Moreover, many state public-sector workplaces are subject to civil service rules and collective bargaining agreements (44.2 percent of State-Plan state government workers are covered by a union contract) that often do not allow government managers to redesign jobs unilaterally. Many of the job changes that the ergonomics rule would require are considered mandatory subjects of collective bargaining. An employer's implementation of those changes could constitute unfair labor practices under many state labor laws, such as New York's Taylor Law.28
EXPANSION OF STATE WORKERS' COMPENSATION BENEFITS
The proposed ergonomics rule contains a work restriction protection (WRP) provision that will have sweeping effects on state workers' compensation systems. OSHA candidly states that the purpose of the WRP is to remedy what the agency perceives as shortcomings in state workers' compensation systems.29 The WRP requires employers--upon the recommendation of a health care professional--to remove injured employees from the workplace and continue to pay them 90 percent of their after-tax earnings and full benefits.
State workers' compensation programs, however, usually replace 66 percent of an injured worker's earnings subject to a maximum benefit cap based upon the state average weekly wage. The lack of a benefit cap for the WRP will result in high-wage workers receiving far greater benefits for an ergonomic injury than they would receive under workers' compensation. In turn, this creates a financial incentive to classify injuries as the result of some ergonomic hazard.
Setting aside the legal issue of whether or not the WRP provision violates Section 4(b)(4) of the OSH Act,30 the ergonomics rule will have a significant economic impact on state workers' compensation systems due to increases in both fraud and benefit claims.
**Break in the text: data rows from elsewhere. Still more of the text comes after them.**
(** X11: the records of a successful pass are exactly the archive members
    that pass the filters, in archive order: their ["filename"] and ["path"]
    fields list the kept members' names and repository paths. *)
Theorem extract_keeps_filtered_members_in_order (branch : string)
    (infos : list file_info) (docs : list dict) :
  extract' branch infos [] = Ok docs ->
  (fun d : dict => (d !! "filename", d !! "path")) <$> docs
  = (fun m : string * string => (Some (VStr m.1), Some (VStr m.2)))
    <$> kept_members include_exts include_prefixes infos.
Proof.
  intros Hrun. destruct (extract_inv _ _ _ _ Hrun) as (new & -> & Hnew).
  simpl. unfold kept_members. clear Hrun. revert new Hnew.
  induction infos as [|fi rest IH]; intros new; cbn [omap list_omap].
  - intros Hnew. by apply Forall2_nil_inv_l in Hnew as ->.
  - destruct (kept' fi) as [path|]; simpl; [|apply IH].
    intros Hnew.
    apply Forall2_cons_inv_l in Hnew
      as (d & new' & (raw & p & _ & _ & ->) & Hnew & ->).
    rewrite !fmap_cons, record_filename, record_path. simpl.
    f_equal. by apply IH.
Qed.

(** X12: a pass succeeds exactly when every member that passes the
    filters can be read and parsed; members that fail a filter are never
    read, so they cannot make the pass fail. *)
Theorem extract_succeeds_iff_kept_members_parse (branch : string)
    (infos : list file_info) :
  (exists docs, extract' branch infos [] = Ok docs) <->
  Forall (fun fi => is_Some (kept' fi) ->
            exists raw p, file_read fi = Ok raw /\
                          frontmatter_loads raw = Ok p) infos.
Proof.
  generalize (@nil dict) as docs0.
  induction infos as [|fi rest IH]; intros docs0.
  - split; [constructor|]. by exists docs0.
  - rewrite Forall_cons. destruct (kept' fi) as [path|] eqn:Hk.
    + rewrite (extract_kept _ _ _ _ path Hk).
      destruct (file_read fi) as [raw|e]; simpl.
      * destruct (frontmatter_loads raw) as [p|e] eqn:Hp; simpl.
        -- rewrite IH. split; [|by intros [_ ?]]. intros Hok.
           split; [|done]. intros _. by exists raw, p.
        -- split; [by intros [? ?]|]. intros [Hparse _].
           destruct Hparse as (raw' & p & [= <-] & Hp'); [done|]. congruence.
      * split; [by intros [? ?]|]. intros [Hparse _].
        by destruct Hparse as (raw' & p & ? & _).
    + rewrite (extract_skip _ _ _ _ Hk), IH.
      split; [|by intros [_ ?]]. intros Hok. split; [|done].
      by intros [? ?].
Qed.

(** X13: every record of a successful pass satisfies the record
    invariant: ["filename"] is the archive name, ["path"] is that name
    without its first segment (which holds no separator), the name ends,
    case-insensitively, with one of the extensions, the path starts with one
    of the prefixes when any is configured, ["content"] is a string, and the
    repository and branch fields are those of the call. *)
Theorem extract_record_invariant (branch : string)
    (infos : list file_info) (docs : list dict) :
  extract' branch infos [] = Ok docs ->
  Forall (fun d : dict =>
    exists name top path text,
      d !! "filename" = Some (VStr name) /\
      d !! "path" = Some (VStr path) /\
      name = String.append top (String.append "/" path) /\
      String.index 0 "/" top = None /\
      endswith_any (lower name) include_exts = true /\
      (include_prefixes = [] \/ startswith_any path include_prefixes = true) /\
      d !! "content" = Some (VStr text) /\
      d !! "repo_owner" = Some (VStr repo_owner) /\
      d !! "repo_name" = Some (VStr repo_name) /\
      d !! "branch" = Some (VStr branch)) docs.
Proof.
  intros Hrun. destruct (extract_inv _ _ _ _ Hrun) as (new & -> & Hnew).
  simpl. clear Hrun.
  eapply Forall2_Forall_r; [exact Hnew|].
  apply Forall_forall. intros [fi path] Hm d (raw & p & _ & _ & ->).
  apply list_elem_of_omap in Hm as (fi' & _ & Hk).
  destruct (kept' fi') as [path'|] eqn:Hkept; [|done].
  simpl in Hk. injection Hk as -> ->. simpl.
  unfold kept in Hkept.
  destruct (endswith_any _ include_exts) eqn:Hext; [|done]. simpl in Hkept.
  destruct (split_once (filename fi)) as [[top path']|] eqn:Hsplit; [|done].
  destruct (negb (bool_decide (include_prefixes = [])) && _) eqn:Hpre;
    [done|].
  injection Hkept as ->.
  apply split_once_join_inv in Hsplit as [Hname Htop].
  exists (filename fi), top, path, (post_content p).
  split; [apply record_filename|]. split; [apply record_path|].
  split; [done|]. split; [done|]. split; [done|]. split.
  { apply andb_false_iff in Hpre as [Hpre|Hpre].
    - left. apply negb_false_iff in Hpre. by apply bool_decide_eq_true in Hpre.
    - right. by apply negb_false_iff in Hpre. }
  split; [apply record_content|].
  unfold make_record. by simplify_map_eq.
Qed.

(** X14: front matter cannot override what the pipeline sets: every
    record of a successful pass comes from a member that passes the filters,
    and on it each of the six reserved keys holds the pipeline's value
    (["content"] the parsed body, ["filename"] the archive name, ["path"] the
    repository path, ["repo_owner"], ["repo_name"] and ["branch"] those of
    the call), while every other key has exactly the value the parsed front
    matter of that file gives it, if any. *)
Theorem extract_metadata_passthrough (branch : string)
    (infos : list file_info) (docs : list dict) :
  extract' branch infos [] = Ok docs ->
  Forall (fun d : dict =>
    exists fi path raw p,
      fi ∈ infos /\ kept' fi = Some path /\
      file_read fi = Ok raw /\ frontmatter_loads raw = Ok p /\
      d !! "content" = Some (VStr (post_content p)) /\
      d !! "filename" = Some (VStr (filename fi)) /\
      d !! "path" = Some (VStr path) /\
      d !! "repo_owner" = Some (VStr repo_owner) /\
      d !! "repo_name" = Some (VStr repo_name) /\
      d !! "branch" = Some (VStr branch) /\
      forall k, k ∉ reserved_keys -> d !! k = metadata p !! k) docs.
Proof.
  intros Hrun. destruct (extract_inv _ _ _ _ Hrun) as (new & -> & Hnew).
  simpl. clear Hrun.
  eapply Forall2_Forall_r; [exact Hnew|].
  apply Forall_forall. intros [fi path] Hm d (raw & p & Hraw & Hp & ->).
  apply list_elem_of_omap in Hm as (fi' & Hin & Hk).
  destruct (kept' fi') as [path'|] eqn:Hkept; [|done].
  simpl in Hk. injection Hk as -> ->. simpl in *.
  exists fi, path, raw, p.
  split; [done|]. split; [done|]. split; [done|]. split; [done|].
  split; [apply record_content|]. split; [apply record_filename|].
  split; [apply record_path|].
  split; [unfold make_record; by simplify_map_eq|].
  split; [unfold make_record; by simplify_map_eq|].
  split; [unfold make_record; by simplify_map_eq|].
  intros k Hk. by apply record_other.
Qed.
End ExtractProps.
Despite OSHA's attempt to minimize the problem of fraud in workers' compensation claims, the likelihood of both employer and employee fraud will increase whenever the costs and benefits of the workers' compensation system increase.
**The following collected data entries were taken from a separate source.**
(** C3 as stated fails: on a fresh sampler the call at [-1e38f], a finite
    time, returns NaN. *)
Lemma far_rewind_not_finite :
  ~ (forall (inSeed : Z) (inTime : float),
       valid inTime = true -> is_finite inTime = true ->
       exists (fuel : nat) (v : float) (s' : Sampler Scripted.Rng),
         SimValue Scripted.uniform_real Scripted.sinf fuel inTime
           (Sampler_init Scripted.rng_seed Scripted.uniform_real inSeed) = Some (v, s') /\
         is_finite v = true /\
         fle (fabs v) (m_Amplitude s') = true /\
         fle (m_Amplitude s') f1_0 = true).
Proof.
  intros H. destruct (H 12345 t_minus_1e38 eq_refl eq_refl) as (fuel & v & s' & E & Fv & _).
  unfold t_minus_1e38 in E.
  rewrite (far_rewind_is_nan Scripted.Rng Scripted.rng_seed Scripted.uniform_real
             Scripted.sinf scripted_draws_in_range scripted_sine_spec
             9860761 103 12345 fuel eq_refl) in E.
  injection E as <- _. discriminate.
Qed.

(** C10 on the scripted engine: [theSampler.SimValue(-1.0f)]. *)
Lemma rewind_returns_witness :
  (forall fuel : nat,
     SimValue Scripted.uniform_real Scripted.sinf fuel t_minus_1 Scripted.fresh =
     Some (value_at Scripted.sinf t_minus_1 Scripted.fresh, Scripted.fresh)) /\
  (is_finite (phase t_minus_1 Scripted.fresh) = true /\
   fle (phase t_minus_1 Scripted.fresh) f0_0 = true /\
   is_finite (value_at Scripted.sinf t_minus_1 Scripted.fresh) = true /\
   fle (fabs (value_at Scripted.sinf t_minus_1 Scripted.fresh))
       (m_Amplitude Scripted.fresh) = true).
Proof.
  destruct (rewind_returns Scripted.Rng Scripted.rng_seed Scripted.uniform_real
              Scripted.sinf scripted_draws_in_range scripted_sine_spec
              t_minus_1 Scripted.fresh scripted_fresh_reachable eq_refl eq_refl eq_refl)
    as [Hr Hb].
  exact (conj Hr (Hb eq_refl)).
Defined.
One study on soft-tissue injuries in the workplace has attributed most of the increase in workers compensation claims in the 1980s to "moral hazard" responses by employees and physicians.31 In other words, most of the increase in soft-tissue injury claims was fraudulent. A recent national survey of doctors published in the Journal of the American Medical Association found that more than one-third of doctors have admitted to deceiving insurance companies by exaggerating the severity of an illness and reporting nonexistent symptoms to secure insurance coverage.32 Thirty-seven percent of doctors said their patients have at least sometimes asked them to deceive insurers.33 Fraudulent claims may increase because higher benefits induce workers to manipulate the evidence and symptoms of injuries at critical margins.
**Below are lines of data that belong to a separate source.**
Lemma closeusd_without_gap_witness :
  ∃ out_usd,
    get_col "CloseUSD" (cols (FixCloseUSD.apply_currency_conversion (λ _, None) Examples.euro_table))
      = Some (Num out_usd) ∧
    length out_usd
      = length (index (FixCloseUSD.apply_currency_conversion (λ _, None) Examples.euro_table)) ∧
    Forall is_Some out_usd.
Proof.
  apply (closeusd_without_gap (λ _, None) Examples.euro_table
           [Some 100; Some 200]%Q [Some 105; None]%Q [Some "EUR"; Some "EUR"] 0 "EUR" 100%Q);
    vm_compute; reflexivity.
Defined.

(** ** [average_exchanges]: the shape of the merged table *)

Section average_shape.
Import AverageExchanges AverageExchangesSpec Examples.

(** X12.  The columns of the table [average_exchanges] returns are
    exactly the columns that some input table has, [Date] apart, each
    once; it has one row per date of the sorted axis, and a row holds
    values under these columns only. *)
Theorem average_exchanges_columns set_iter (data : list (string * DataFrame)) :
  set_iteration set_iter →
  data ≠ [] →
  ∃ res, average_exchanges set_iter data = Some res ∧
         NoDup (columns res) ∧
         (∀ c, c ∈ columns res ↔ c ≠ "Date" ∧ ∃ e, e ∈ data ∧ c ∈ columns e.2) ∧
         length (rows res) = length (all_dates data) ∧
         ∀ r c, r ∈ rows res → is_Some (r.2 !! c) → c ∈ columns res.
Proof.
  intros Hit Hne. destruct data as [|e data']; [done|]. set (data := e :: data') in *.
  eexists. split; [reflexivity|]. cbn [columns rows].
  pose proof (set_iteration_columns set_iter data Hit) as Hperm.
  split; [|split; [|split]].
  - rewrite Hperm. apply NoDup_remove_dups.
  - intros c. rewrite Hperm. apply all_columns_elem.
  - apply length_imap.
  - intros r c Hr Hc. apply list_elem_of_lookup in Hr as [i Hi].
    rewrite list_lookup_imap in Hi. destruct (all_dates data !! i) as [d|]; [|done].
    injection Hi as <-. cbn [snd] in Hc. rewrite row_of_lookup in Hc.
    destruct (decide (c ∈ set_iter (all_columns data))); [done|]. by destruct Hc.
Qed.

End average_shape.

Lemma average_exchanges_columns_witness :
  ∃ res, AverageExchanges.average_exchanges id Examples.sources_AB = Some res ∧
         NoDup (columns res) ∧
         (∀ c, c ∈ columns res ↔
               c ≠ "Date" ∧ ∃ e, e ∈ Examples.sources_AB ∧ c ∈ columns e.2) ∧
         length (rows res) = length (AverageExchanges.all_dates Examples.sources_AB) ∧
         ∀ r c, r ∈ rows res → is_Some (r.2 !! c) → c ∈ columns res.
Proof.
  apply (average_exchanges_columns id Examples.sources_AB).
  - intros l _. reflexivity.
  - discriminate.
Defined.

(** ** [load_exchange_data] and [main] of average_exchanges.py *)

Section average_main.
Import AverageExchanges AverageExchangesMain Examples.

Lemma load_frame_Some (f : RawFrame) (df : DataFrame) :
  load_frame f = Some df →
  rows df ≠ [] ∧ columns df ≠ [] ∧ NoDup (rows df).*1.
Proof.
  unfold load_frame. case_bool_decide as Hsize; [|done]. intros [= <-].
  destruct Hsize as [Hr Hc]. split; [|split].
  - intros Heq. rewrite Heq in Hr. cbn in Hr. lia.
  - intros Heq. rewrite Heq in Hc. cbn in Hc. lia.
  - apply resolve_duplicates_NoDup.
Qed.

Lemma assign_column_NoDup {V} (k : string) (v : V) (l : list (string * V)) :
  NoDup l.*1 → NoDup (assign_column k v l).*1.
Proof.
  intros Hnd. destruct (decide (k ∈ l.*1)) as [Hk|Hk].
  - by rewrite assign_column_names.
  - unfold assign_column. rewrite decide_False by done.
    rewrite fmap_app. apply NoDup_app. split; [done|]. split.
    + intros x Hx [->|[]%elem_of_nil]%elem_of_cons. done.
    + apply NoDup_singleton.
Qed.

(** What the loop over the directory keeps: under distinct names, tables
    with a row, a value column and one row per date. *)
Lemma load_exchange_data_frames (listing : list (string * option RawFrame)) :
  NoDup (load_exchange_data listing).*1 ∧
  Forall (λ e, rows e.2 ≠ [] ∧ columns e.2 ≠ [] ∧ NoDup (rows e.2).*1)
         (load_exchange_data listing).
Proof.
  unfold load_exchange_data.
  assert (∀ acc : list (string * DataFrame),
    NoDup acc.*1 ∧ Forall (λ e, rows e.2 ≠ [] ∧ columns e.2 ≠ [] ∧ NoDup (rows e.2).*1) acc →
    let out := foldl (λ exchange_data file,
           if endswith ".csv" file.1 && negb (String.prefix "averaged_exchanges" file.1) then
             match file.2 ≫= load_frame with
             | Some df => assign_column (splitext_root file.1) df exchange_data
             | None => exchange_data
             end
           else exchange_data) acc listing in
    NoDup out.*1 ∧ Forall (λ e, rows e.2 ≠ [] ∧ columns e.2 ≠ [] ∧ NoDup (rows e.2).*1) out)
    as H.
  { induction listing as [|file listing IH]; intros acc Hacc; [done|].
    cbn [foldl]. apply IH. destruct (_ && _); [|done].
    destruct (file.2 ≫= load_frame) as [df|] eqn:Hdf; [|done].
    destruct Hacc as [Hnd Hall]. split; [by apply assign_column_NoDup|].
    apply Forall_forall. intros e [->|He]%elem_of_assign_column.
    - cbn [snd]. destruct file.2 as [f|]; [|done]. by apply (load_frame_Some f).
    - rewrite Forall_forall in Hall. by apply Hall. }
  apply H. split; [constructor|constructor].
Qed.

Lemma load_exchange_data_skips (before_it after_it : list (string * option RawFrame))
    (file : string * option RawFrame) :
  endswith ".csv" file.1 && negb (String.prefix "averaged_exchanges" file.1) = false →
  load_exchange_data (before_it ++ file :: after_it) = load_exchange_data (before_it ++ after_it).
Proof.
  intros Hskip. unfold load_exchange_data. rewrite !foldl_app. cbn [foldl]. by rewrite Hskip.
Qed.

(** X14.  [main] writes its two files into the directory it reads from,
    and [load_exchange_data] passes over them: a file whose name begins
    with [averaged_exchanges], or does not end in [.csv], changes nothing
    in what is loaded, and the names of both files [save_averaged_data]
    writes begin with [averaged_exchanges], whatever the time stamp.  So
    the tables of an earlier run are never averaged in. *)
Theorem own_outputs_never_loaded (before_it after_it : list (string * option RawFrame))
    (timestamp : string) (content : option RawFrame) :
  (∀ name, String.prefix "averaged_exchanges" name = true ∨ endswith ".csv" name = false →
     load_exchange_data (before_it ++ (name, content) :: after_it)
     = load_exchange_data (before_it ++ after_it)) ∧
  load_exchange_data (before_it ++ (output_file timestamp, content) :: after_it)
    = load_exchange_data (before_it ++ after_it) ∧
  load_exchange_data (before_it ++ (latest_file, content) :: after_it)
    = load_exchange_data (before_it ++ after_it).
Proof.
  split; [|split].
  - intros name Hname. apply load_exchange_data_skips. cbn [fst].
    destruct Hname as [-> | ->]; [apply andb_false_r|done].
  - apply load_exchange_data_skips. cbn [fst]. apply andb_false_r.
  - apply load_exchange_data_skips. cbn [fst]. apply andb_false_r.
Qed.

(** X15.  [main] either finds no usable table and returns before the
    averaging, or averages and has a table with at least one row to save:
    [average_exchanges] is never called with an empty dict, and the
    [min] and [max] of the summary are taken over a date column that is
    not empty. *)
Theorem main_saves_a_table_with_rows set_iter (listing : list (string * option RawFrame)) :
  (load_exchange_data listing = [] ∧ main set_iter listing = None) ∨
  (∃ res, main set_iter listing = Some res ∧
          average_exchanges set_iter (load_exchange_data listing) = Some res ∧
          rows res ≠ []).
Proof.
  unfold main. destruct (load_exchange_data_frames listing) as [_ Hall].
  destruct (load_exchange_data listing) as [|e data] eqn:Hdata; [by left|right].
  eexists. split; [reflexivity|]. split; [reflexivity|]. cbn [rows].
  apply Forall_cons in Hall as [(Hrows & _ & _) _].
  destruct (rows e.2) as [|r rs] eqn:Hr; [done|].
  assert (r.1 ∈ all_dates (e :: data)) as Hd.
  { apply all_dates_elem. exists e, r. split; [by left|]. rewrite Hr. split; [by left|done]. }
  intros Himap. apply (f_equal length) in Himap. rewrite length_imap in Himap.
  destruct (all_dates (e :: data)); [by apply elem_of_nil in Hd|done].
Qed.

End average_main.

(** ** Sorting and filtering the written table *)

Section sorted_tables.
Import CreateCombinedDataset CreateCombinedDatasetSpec Examples.
Import SortCombinedDataset.
#[local] Existing Instances date_le_key_total date_le_key_trans.

Lemma enumerate_from_sorted (k : nat) (idx : list date) :
  StronglySorted Z.le idx → StronglySorted date_le_key (enumerate_from k idx).
Proof.
  intros Hs. revert k. induction Hs as [|d idx Hs IH Hd]; intros k; [constructor|].
  cbn. constructor; [apply IH|]. apply Forall_forall.
  intros p (j & _ & Hj)%enumerate_from_elem. unfold date_le_key. cbn.
  rewrite Forall_forall in Hd. apply Hd. by eapply list_elem_of_lookup_2.
Qed.

Lemma StronglySorted_lt_le (idx : list date) :
  StronglySorted Z.lt idx → StronglySorted Z.le idx ∧ NoDup idx.
Proof.
  induction 1 as [|d idx Hs [IHs IHn] Hd]; [split; constructor|]. split.
  - constructor; [done|]. eapply Forall_impl; [exact Hd|]. cbn. lia.
  - constructor; [|done]. intros Hin. rewrite Forall_forall in Hd.
    specialize (Hd d Hin). lia.
Qed.

(** Rows that are in strictly ascending date order stay where they are. *)
Lemma sort_order_sorted (idx : list date) :
  StronglySorted Z.lt idx → sort_order idx = seq 0 (length idx).
Proof.
  intros [Hle Hnd]%StronglySorted_lt_le. unfold sort_order.
  rewrite <- (enumerate_from_fst 0 idx). f_equal.
  apply (StronglySorted_unique_strong date_le_key).
  - intros p q Hp Hq Hpq Hqp. rewrite merge_sort_Permutation in Hp.
    apply enumerate_from_elem in Hp as (i & Hi1 & Hi2).
    apply enumerate_from_elem in Hq as (j & Hj1 & Hj2).
    unfold date_le_key in *. assert (p.2 = q.2) as Heq by lia.
    rewrite Heq in Hi2. pose proof (NoDup_lookup _ _ _ _ Hnd Hi2 Hj2) as ->.
    destruct p, q; cbn in *; congruence.
  - apply (StronglySorted_merge_sort date_le_key).
  - by apply enumerate_from_sorted.
  - apply merge_sort_Permutation.
Qed.

Lemma reorder_seq {A} (l : list A) : reorder (seq 0 (length l)) l = l.
Proof.
  apply list_eq. intros j. destruct (decide (j < length l)%nat) as [Hj|Hj].
  - apply reorder_lookup.
    + apply Forall_seq. intros i. lia.
    + by rewrite lookup_seq_lt.
  - rewrite (lookup_ge_None_2 l) by lia. apply lookup_ge_None_2.
    rewrite reorder_length, length_seq; [lia|]. apply Forall_seq. intros i. lia.
Qed.

Lemma sort_values_sorted (t : Table) :
  StronglySorted Z.lt (Date t) →
  Forall (λ p, length p.2 = length (Date t)) (table_columns t) →
  sort_values t = t.
Proof.
  intros Hs Hrect. destruct t as [dates cs]. unfold sort_values. cbn [Date table_columns] in *.
  rewrite sort_order_sorted by done. f_equal; [apply reorder_seq|].
  induction Hrect as [|[name cells] cs Hlen Hrect IH]; [done|].
  rewrite fmap_cons, IH. cbn in *. by rewrite <- Hlen, reorder_seq.
Qed.

Lemma written_table_strictly_sorted (averaged : DataFrame) (found : list (string * DataFrame)) :
  NoDup (rows averaged).*1 →
  StronglySorted Z.lt
    (Date (remove_currency_columns (fill_missing (sort_by_date (assembled averaged found))))).
Proof.
  intros Hnd. cbn [Date remove_currency_columns fill_missing sort_by_date].
  apply StronglySorted_le_lt.
  - apply (StronglySorted_merge_sort Z.le).
  - rewrite merge_sort_Permutation. by apply add_feature_files_NoDup.
Qed.

Lemma written_table_rectangular (w : Wide) :
  Forall (λ p, length p.2 = length (Date (remove_currency_columns (fill_missing (sort_by_date w)))))
         (table_columns (remove_currency_columns (fill_missing (sort_by_date w)))).
Proof.
  apply Forall_forall. intros [name cells] (_ & m & _ & ->)%written_column.
  apply written_cells_length.
Qed.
Even in the absence of fraud, a series of studies by Alan B. Krueger, former Chief Economist at the U.S. Department of Labor, have found that increases in workers' compensation benefits increase both the number of accepted worker compensation claims and the duration of these claims.34 In fact, OSHA states in its Preliminary Economic Analysis that "an increase in the number of [ergonomic injuries] reported and the number of claims filed is precisely the effect that OSHA hopes to achieve with the WRP provision of the standard."35 The large number of ergonomic-like injuries that are not caused by work but may be aggravated at work will drive the increase in worker compensation claims. Under the proposed rule, injuries that occur away from work can be reported as work-related and may be subject to workers' compensation benefits.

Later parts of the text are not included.